煮ても焼いても | 『昭和23年に生まれて』のブログ

『昭和23年に生まれて』のブログ

堺屋太一の名づけた『団塊の世代』のど真ん中、昭和23年生まれ。
自分の人生を振り返りながら、気の向くままの思い出話。

小学校の同窓会での話題は、高齢な親の介護話。

何かと大変だと言うことだが、既に親を見送った同級生からは、「亡くなったら寂しいよ」と言う
話があった。

私の場合はそういう気持ちにはならないと思っている。

今日は、医者が母親の往診に来てくれる日。

11時過ぎに医院から電話があって、母親の様子を聞いてきた。

電話を切って、後で往診に来てくれると伝えると「どこも悪くないからこなくても良い」と言う。

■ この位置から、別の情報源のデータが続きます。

Inductive happening :=
| Polled (k : nat)               (* interval k fires *)
| Answered (data : string)       (* one of the requests under way succeeds *)
| Unanswered                     (* or fails *)
| Checked (t b : nat)
| Toggled (data_target : string)
| Chosen (selected : string).
Definition happen (s : site) (h : happening) : option site :=
  match h with
  | Polled k => _ ← s.(polls) !! k; Some (poll s)
  | Answered data => if bool_decide (s.(requests) = 0%nat) then None else Some (poll_done data s)
  | Unanswered => if bool_decide (s.(requests) = 0%nat) then None else Some (set_polls s.(polls) (pred s.(requests)) s)
  | Checked t b => Some (check_all t b s)
  | Toggled target => Some (toggle_click target s)
  | Chosen selected => Some (locale_change selected s)
  end.
Fixpoint happens (s : site) (hs : list happening) : option site :=
  match hs with [] => Some s | h :: hs' => s' ← happen s h; happens s' hs' end.
End site.

(** ** The navigation bar: custom tabs give way to a drop-down when they do not
    fit *)

Definition staticContentWidth (widths : list jsnum) : jsnum := fold_left js_add widths (Fin 0).
Definition fit_navbar (navbar : jsnum) (widths : list jsnum) : list call :=
  if js_lt navbar (staticContentWidth widths)
  then [mkCall "[data-navbar=custom-tab]" "hide" JUndef; mkCall "[data-navbar=dropdown]" "show" JUndef]
  else [].

(** ** Locale names *)

Definition no_dash (s : string) : bool := no_char "-" s.
Lemma upper_dash c : upper c = "-"%char → c = "-"%char.
Proof. destruct c as [[] [] [] [] [] [] [] []]; vm_compute; congruence. Qed.
Lemma toUpperCase_no_dash s : no_dash s = true → no_dash (toUpperCase s) = true.
Proof.
  rw /no_dash. induction s as [|c s IH]; [done|]. cbn [no_char toUpperCase]. intros [Hc Hs]%andb_prop.
  rw (IH Hs) andb_true_r. rw bool_decide_eq_false_2 //. intros E%upper_dash. by subst.
Qed.
Lemma toUpperCase_length s : String.length (toUpperCase s) = String.length s.
Proof. induction s as [|c s IH]; [done|]. cbn. by rw IH. Qed.
Lemma split_no_dash s : Forall (λ p, no_dash p = true) (split_char "-" s).
Proof.
  rw /no_dash. induction s as [|a s IH]; [by repeat constructor|]. cbn [split_char].
  case_bool_decide as E; [by constructor|].
  assert (Ha : negb (bool_decide (a = "-"%char)) = true) by by rw bool_decide_eq_false_2.
  destruct (split_char "-" s) as [|p l]; [constructor; [cbn; by rw Ha|constructor]|].
  inversion_clear IH as [|?? Hp Hl]. constructor; [cbn [no_char]; by rw Ha Hp|done].
Qed.
Lemma join_no_dash l : Forall (λ p, no_dash p = true) l → no_dash (join "_" l) = true.
Proof.
  rw /no_dash. induction 1 as [|p l Hp Hl IH]; [done|]. cbn [join]. destruct l as [|q l]; [done|].
  by rw !no_char_app Hp IH.
Qed.
Lemma join_length c c' l :
  String.length (join (String c "") l) = String.length (join (String c' "") l).
Proof.
  induction l as [|p l IH]; [done|]. cbn [join]. destruct l; [done|]. by rw !length_app_str IH.
Qed.

(** timeago's name of a locale has the length of the server's and no dash; a name
    without a dash is left as it is, so the translation is idempotent; in the name
    of a language and a region the region is in capitals. *)
Theorem fuzzy_locale_names locale :
  no_dash (fuzzy_locale locale) = true ∧
  String.length (fuzzy_locale locale) = String.length locale ∧
  fuzzy_locale (fuzzy_locale locale) = fuzzy_locale locale ∧
  (∀ lang region : string, locale = lang +:+ "-" +:+ region → no_dash lang = true → no_dash region = true →
    fuzzy_locale locale = lang +:+ "_" +:+ toUpperCase region).
Proof.
  assert (H1 : no_dash (fuzzy_locale locale) = true).
  { rw /fuzzy_locale. pose proof (split_no_dash locale) as H.
    pose proof (join_split "-" locale) as J.
    destruct (split_char "-" locale) as [|p [|q l]]; [by cbn in J; subst|cbn in J; subst; by inversion_clear H|].
    rewrite !Forall_cons in H. destruct H as (Hp & Hq & Hl). apply join_no_dash.
    repeat constructor; [done|by apply toUpperCase_no_dash|done]. }
  assert (Hid : ∀ s, no_dash s = true → fuzzy_locale s = s).
  { intros s Hs. by rw /fuzzy_locale split_char_no. }
  split_and!; [done| |by apply Hid|].
  - pose proof (join_split "-" locale) as J. rw /fuzzy_locale.
    destruct (split_char "-" locale) as [|p [|q l]]; [done..|].
    rw -J (join_length "-" "_"). cbn [join]. rw !length_app_str.
    f_equal. f_equal. destruct l; [apply toUpperCase_length|]. rw !length_app_str. by rw toUpperCase_length.
  - intros lang region -> Hl Hr. change (lang +:+ "-" +:+ region) with (lang +:+ String "-" region).
    by rw /fuzzy_locale split_char_app // split_char_no.
Qed.
Lemma fuzzy_locale_names_witness : fuzzy_locale "pt-br" = "pt_BR".
Proof. by apply (fuzzy_locale_names "pt-br"). Defined.

(** ** Polling *)

Lemma falsy_time_interval_default : time_interval None = js_int 5000 ∧ falsy (js_int 5000) = false.
Proof. split; by vm_compute. Qed.

(** The pages poll at the interval the dashboard uses, except where that one is 0
    or not a number, as for a stored text that is not a number: then the pages wait
    five seconds, and the interval is never 0 nor NaN. *)
Theorem poll_interval_guards stored :
  poll_interval stored = (if falsy (time_interval stored) then js_int 5000 else time_interval stored) ∧
  falsy (poll_interval stored) = false.
Proof.
  destruct falsy_time_interval_default as [E5 F5].
  assert (E : poll_interval stored = if falsy (time_interval stored) then js_int 5000 else time_interval stored).
  { rw /poll_interval. destruct stored as [s|]; cbn [default].
    - destruct (decide (s = "")) as [->|Hs]; [by vm_compute|].
      rw /time_interval bool_decide_eq_false_2 //.
    - rw E5 F5. by vm_compute. }
  split; [done|]. rw E. by destruct (falsy (time_interval stored)) eqn:F.
Qed.

Section site_laws.
Variable jq_filter jq_find : string → string → string.
Implicit Types (s : site) (h : happening).

(** ** What a page shows *)

(** The replies, in the order they arrive. *)
Definition answers (hs : list happening) : list string :=
  omap (λ h, match h with Answered data => Some data | _ => None end) hs.

Lemma happen_keeps s h s' :
  happen jq_filter jq_find s h = Some s' →
  s'.(polls) = s.(polls) ∧ s'.(data_locale) = s.(data_locale).
Proof.
  intros H. destruct h; cbn in H; repeat case_match; simplify_option_eq;
    rw /poll_done /check_all /updateFuzzyTimes; by repeat case_match.
Qed.
Lemma happens_keeps s hs s' :
  happens jq_filter jq_find s hs = Some s' →
  s'.(polls) = s.(polls) ∧ s'.(data_locale) = s.(data_locale).
Proof.
  revert s; induction hs as [|h hs IH]; intros s H; cbn in H; [by simplify_eq|].
  destruct (happen _ _ s h) as [q|] eqn:E; [|done]. destruct (happen_keeps _ _ _ E) as [<- <-]. by apply IH.
Qed.

(** The ready handler starts one poll, at the page's URL, unless its poll path is
    empty; no later event starts or stops one, and the page keeps its locale. *)
Theorem one_poll pollpath s hs s' :
  s.(polls) = [] → happens jq_filter jq_find (app_ready pollpath s) hs = Some s' →
  s'.(polls) = (if bool_decide (pollpath = Some "") then [] else [(pollpath, poll_interval s.(local_interval))]) ∧
  s'.(data_locale) = s.(data_locale).
Proof.
  intros H0 H. destruct (happens_keeps _ _ _ H) as [-> ->].
  rw /app_ready /updateFuzzyTimes. case_bool_decide; cbn; case_match; cbn; by rw ?H0.
Qed.

Lemma happen_shown s h s' l :
  s.(data_locale) = Some l → happen jq_filter jq_find s h = Some s' →
  match h with
  | Answered data =>
      s'.(shown_page) = jq_filter "#page" data ∧ s'.(shown_status) = jq_find ".status" data ∧
      s'.(rendered) = s.(rendered) ++ [fuzzy_locale l]
  | _ => s'.(shown_page) = s.(shown_page) ∧ s'.(shown_status) = s.(shown_status) ∧ s'.(rendered) = s.(rendered)
  end.
Proof.
  intros Hl H. destruct h; cbn in H; repeat case_match; simplify_option_eq; try done.
  - rw /poll_done /updateFuzzyTimes. by rw Hl.
  - rw /check_all. by repeat case_match.
Qed.
Lemma happens_shown s hs s' l :
  s.(data_locale) = Some l → happens jq_filter jq_find s hs = Some s' →
  s'.(shown_page) = default s.(shown_page) (jq_filter "#page" <$> last (answers hs)) ∧
  s'.(shown_status) = default s.(shown_status) (jq_find ".status" <$> last (answers hs)) ∧
  s'.(rendered) = s.(rendered) ++ replicate (length (answers hs)) (fuzzy_locale l).
Proof.
  revert s; induction hs as [|h hs IH]; intros s Hl H; cbn in H; [simplify_eq; by rw app_nil_r|].
  destruct (happen _ _ s h) as [q|] eqn:E; [|done]. cbn in H.
  assert (Hq : q.(data_locale) = Some l) by (rw -Hl; apply (happen_keeps _ _ _ E)).
  destruct (IH q Hq H) as (-> & -> & ->). pose proof (happen_shown _ _ _ _ Hl E) as HA.
  destruct h as [|data| | | |]; try (by destruct HA as (-> & -> & ->)).
  destruct HA as (-> & -> & ->). change (answers (Answered data :: hs)) with (data :: answers hs).
  rw last_cons -app_assoc. by destruct (last (answers hs)).
Qed.


(** A click on the box of a table's header that checks all leaves every box of that
    table as the clicked one now is, and the boxes of the other tables as they were. *)
Theorem check_all_checks t b s boxes v :
  s.(checkboxes) !! t = Some boxes → boxes !! b = Some v →
  (check_all t b s).(checkboxes) !! t = Some (replicate (length boxes) (negb v)) ∧
  (∀ t', t' ≠ t → (check_all t b s).(checkboxes) !! t' = s.(checkboxes) !! t').
Proof.
  intros Ht Hb. rw /check_all Ht Hb. cbn. split.
  - rw list_lookup_insert_eq; [by apply lookup_lt_Some in Ht|]. f_equal.
    clear. induction boxes as [|x l IH]; [done|]. cbn. by rw IH.
  - intros t' Hne. rw list_lookup_insert_ne //. congruence.
Qed.
End site_laws.

(** ** The navigation bar *)

Lemma sum_grows widths (a : Z) : Forall (λ w, 0 ≤ w) widths → a ≤ fold_left Z.add widths a.
Proof. intros H. revert a. induction H as [|x l Hx Hl IH]; intros a; cbn; [lia|]. specialize (IH (a + x)). lia. Qed.
Lemma staticContentWidth_sum widths (acc : Z) :
  0 ≤ acc → Forall (λ w, 0 ≤ w) widths → fold_left Z.add widths acc ≤ 2 ^ 53 →
  fold_left js_add (List.map js_int widths) (js_int acc) = js_int (fold_left Z.add widths acc).
Proof.
  intros Ha Hw. revert acc Ha. induction Hw as [|w widths H Hw IH]; intros acc Ha Hs; [done|].
  cbn [fold_left List.map] in *.
  pose proof (sum_grows widths (acc + w) Hw). rw -IH; [lia|done|]. f_equal.
  rw !js_int_exact; [lia..|]. cbn. rw /f_add -Z.mul_add_distr_r rnd_exact_1; [exists (acc + w), 1074; split_and!; [lia..|done]|].
  by rw /clamp int_in_range; [lia|].
Qed.

(** The custom tabs give way to the drop-down exactly when the fixed parts of the
    bar are wider than the bar, for widths in whole pixels. *)
Theorem fit_navbar_when_narrow navbar widths :
  0 ≤ navbar ≤ 2 ^ 53 → Forall (λ w, 0 ≤ w) widths → fold_left Z.add widths 0 ≤ 2 ^ 53 →
  fit_navbar (js_int navbar) (List.map js_int widths) =
    if navbar <? fold_left Z.add widths 0
    then [mkCall "[data-navbar=custom-tab]" "hide" JUndef; mkCall "[data-navbar=dropdown]" "show" JUndef]
    else [].
Proof.
  intros Hn Hw Hs. rw /fit_navbar /staticContentWidth.
  change (Fin 0) with (js_int 0). rw staticContentWidth_sum //.
  pose proof (sum_grows widths 0 Hw).
  rw (js_int_exact navbar); [lia|]. rw js_int_exact; [lia|]. cbn [js_lt].
  pose proof UNIT_pos. replace (navbar * UNIT <? _) with (navbar <? fold_left Z.add widths 0); [done|].
  destruct (Z.ltb_spec navbar (fold_left Z.add widths 0)); symmetry; [apply Z.ltb_lt|apply Z.ltb_ge]; nia.
Qed.

(** ** Instances *)

Definition site0 : site :=
  mkSite (Some "pt-br") (Some "abc") [] 0 "first" "idle" [] [[false; true; false]; [true]] ∅ [] 0.
Lemma one_poll_witness :
  match happens (λ _ d, d) (λ _ d, d) (app_ready (Some "/busy") site0) [Polled 0; Answered "second"] with
  | Some s => s.(polls) = [(Some "/busy", js_int 5000)]
  | None => False
  end.
Proof.
  destruct (happens _ _ _ _) as [s|] eqn:E; [|done].
  rewrite (proj1 (one_poll _ _ (Some "/busy") site0 _ s eq_refl E)). by vm_compute.
Defined.
Lemma check_all_checks_witness : (check_all 0 2 site0).(checkboxes) !! 0%nat = Some [true; true; true].
Proof. exact (proj1 (check_all_checks 0 2 site0 [false; true; false] false eq_refl eq_refl)). Defined.
Lemma fit_navbar_when_narrow_witness :
  length (fit_navbar (js_int 600) (List.map js_int [300; 301])) = 2%nat.
Proof. rw (fit_navbar_when_narrow 600 [300; 301]); [lia|repeat constructor; lia|done|done]. Defined.
Lemma poll_interval_guards_witness : poll_interval (Some "abc") = js_int 5000.
Proof. rewrite (proj1 (poll_interval_guards (Some "abc"))). by vm_compute. Defined.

リハビリと組んである往診だからと、また前と同じ説明をしないといけない。

一応納得するが、今度はベッドの布団を綺麗にしろ、テーブルの上を片づけろ、玄関を開けろ、などなど指図が始まる。

そのうち上着を脱ぎ始める。

医者が来るのは11時半過ぎだから、慌てないで良いと言うが、ちゃんと準備していないと、恥をかくのはアンタたちだと。

前回の採血の結果、「いたって健康ですよ」と医者から話があった。

医者が帰った後に、血液検査の結果は良かったねと言うと、「あの医者の言うことは信用できない」と言う。

更に、

「病院が増えて、患者が減ったから、往診でもしないと病院をやっていけないだけだ」

それで話が済まない。

以前、かかっていた整形外科の先生に話が飛ぶ。

「長崎大学の医学部まで行った人が、ここで病院を開くのはオカシイ。

きっと何か訳があるに違いない。

きっと、奥さんの実家がここで、金持ちだから病院が開業できたんだろう。

その程度の医者だ。」


90歳と言う高齢から来る「認知」なのか、それとも「三つ子の魂100まで」なんだろうか?

寂しい気持ちになった。

煮ても焼いても食えないと言うことを今日もまた思い知らされた。